Friday, 16 December 2011


Advice about writing books is proliferating online, in books and at creative writing courses. My workshops for The Society of Authors and Get Writing at the University of Hertfordshire are always rapidly oversubscribed, sometimes within a day, and on my author channel one of the most viewed videos is the discussion on ‘How to Write a Good Book’. These days it seems that everyone wants to write a book.

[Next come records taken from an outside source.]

(** [runner._run_with_shared_lease(...)] *)
Definition _run_with_shared_lease (patience : nat) (reads : positive) (runner : FixtureRunner) (q : run_request)
    : Run FixtureRunResult :=
  let state := state_directory_of runner in
  let run_id := rq_run_id q in
  _ ← in_system (_verify_state_directory_identity runner);
  let artifact_root := state ++ ["artifacts"] in
  let database_path := state ++ ["runs.db"] in
  store ← in_system (new_store artifact_root (Some (path_parent state)));
  fixture_root ← in_system (resolve_path (rq_fixture_root q));
  '((task, spec, problem_statement) : TaskSpec * LocalEvaluationSpec * string) ←
    in_system (materialize_fixture_task reads fixture_root store evaluator_identity environment_digest);
  text ← lift (canonical_json (dump_task task));
  task_artifact ← in_system (put_text store text "application/vnd.guildmind.task+json");
  let limits := default default_limits (rq_budget_limits q) in
  created_at ← run_stamp;
  pending ← lift (pending_manifest q task limits (cs_occurred_at created_at));
  '((outcome, created, refused) : result (EvaluationResult * EventStoreTerminalResult) * bool * bool) ←
    in_event_store database_path
      (run_in_store run_id store task spec problem_statement pending task_artifact limits);
  '((evaluation, terminal) : EvaluationResult * EventStoreTerminalResult) ←
    match outcome with
    | Ok r => mret r
    | Err e => _ ← close_run patience state run_id created refused e; lift (Err e)
    end;
  replay ← lift (replay_events (tr_events terminal) true);
  digest ← lift (semantic_digest (tr_events terminal));
  mret {| rr_task := task; rr_manifest := tr_manifest terminal; rr_evaluation := evaluation;
          rr_events := tr_events terminal; rr_replay := replay; rr_semantic_digest := digest;
          rr_database_path := database_path; rr_artifact_root := artifact_root |}.

(** [runner.run(...)] *)
Definition run (patience : nat) (reads : positive) (runner : FixtureRunner) (q : run_request) : Run FixtureRunResult :=
  _ ← in_system (_verify_state_directory_identity runner);
  lease ← on_recovery (on_process (acquire_shared patience (state_directory_of runner)));
  result ← finally (_run_with_shared_lease patience reads runner q)
    (λ r, match r with Ok _ => mret tt | Err _ => on_recovery (on_process (close_noted lease)) end);
  _ ← exceptM (λ e, match e with
                    | MaintenanceIntegrityError _ _ => FixtureRunPostCommitMaintenanceError (m_run_id (rr_manifest result))
                    | _ => e
                    end) (on_recovery (on_process (close lease)));
  mret result.
End runner.
Lemma run_in_store_Ok id store task spec p pending a limits s ev res s' :
  run_in_store id store task spec p pending a limits s = (Ok (ev, res), s') → run_evidence id ev res (db (rs_store s')).
Proof.
  unfold run_in_store. intros H. apply bindM_Ok in H as (au & ? & _ & H). apply bindM_Ok in H as ([au' pa] & s1 & Hask & H).
  cbn [fst snd] in H. apply bindM_Ok in H as ([lr e] & s2 & He & H). apply bindM_Ok in H as ([ev' arts] & s3 & Hp & H).
  cbn [fst snd] in H. apply bindM_Ok in H as (res' & s4 & Hfin & [[= -> ->] ->]%retM_Ok).
  pose proof (proj1 (silent_evaluate _ _ _ _ _ _ _ _ He)) as D1. pose proof (proj1 (silent_put _ _ _ _ _ _ Hp)) as D2.
  apply put_evaluation_Ok in Hp as (Es & Ep & Er & Hc & Hn & ae & text & Hae & Ht & Hs).
  unfold ask_model in Hask. apply bindM_Ok in Hask as (? & ? & _ & Hask). apply bindM_Ok in Hask as (patch & ? & _ & Hask).
  do 2 (apply bindM_Ok in Hask as (? & ? & _ & Hask)).
  apply bindM_Ok in Hask as (m & s5 & (Hresp & _)%on_store_inv & [[= _ ->] ->]%retM_Ok). apply response_Ok in Hresp as [Hl Hpatch].
  unfold evaluate_patch in He. do 4 (apply bindM_Ok in He as (? & ? & _ & He)).
  apply bindM_Ok in He as (e' & ? & [Hd _]%lift_Ok & [[= -> ->] _]%retM_Ok).
  unfold to_domain_result in Hd. apply bind_Ok in Hd as (? & _ & Hd). apply bind_Ok in Hd as (? & _ & (Ds & Dp & Dr & _)%evaluation_fields).
  cbn in Ds, Dp, Dr. unfold finish in Hfin. apply bindM_Ok in Hfin as (now & s6 & Hnow & Hfin).
  apply bindM_Ok in Hfin as (held & ? & [_ ->]%lift_Ok & (Hfin & _)%on_store_inv).
  apply complete_Ok in Hfin as [(roots & Hv) Hm Hev [Hst Hterm] (current & Hcur & Ha)].
  assert (db (rs_store s6) = db (rs_store s5)) as D3.
  { injection Hnow as _ <-. cbn [rs_store db]. congruence. }
  rewrite D3, Hl in Hcur. injection Hcur as <-.
  pose proof (verified_settled _ _ _ Hv (load_has_run _ _ _ Hm)) as Hid. rewrite Hid in Dr. injection Dr as Dr.
  cbn [fst snd] in *.   rewrite <- Dr, Hid in Er. injection Er as Er. split; try done.
  - eauto.
  - by rewrite Hst.
  - split_and!; congruence.
  - exists patch. rewrite Ha, lookup_union_r by done. split; congruence.
  - exists ae, text. rewrite Ha. split_and!; [|done|done]. by apply lookup_union_Some_l.
Qed.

An often repeated piece of advice is to “write about what you know”. In terms of fiction, that has always struck me as rather odd because part of the joy of writing is to explore the unknown. Stef Penney had never visited Alaska when she wrote ‘The Tenderness of Wolves’ which won the Costa ‘Book of the Year’ prize. How many wizards had Tolkien met? Had Shakespeare experienced the frustrations of being a woman in love with a man who thought she was another man? And when did Kafka become a literate beetle? Literature is full of examples because by definition fiction is made up.
An author’s job is to create a credible world for the reader. But if we only wrote about what we knew, either fantasy books would disappear, or we would discover some surprising facts about their authors! I don’t write fantasy, but murder stories. My novels exploring the motivations of different murderers are all bestsellers - but I never felt the need to kill anyone before I could write the stories. It’s all done through the magic of imagination.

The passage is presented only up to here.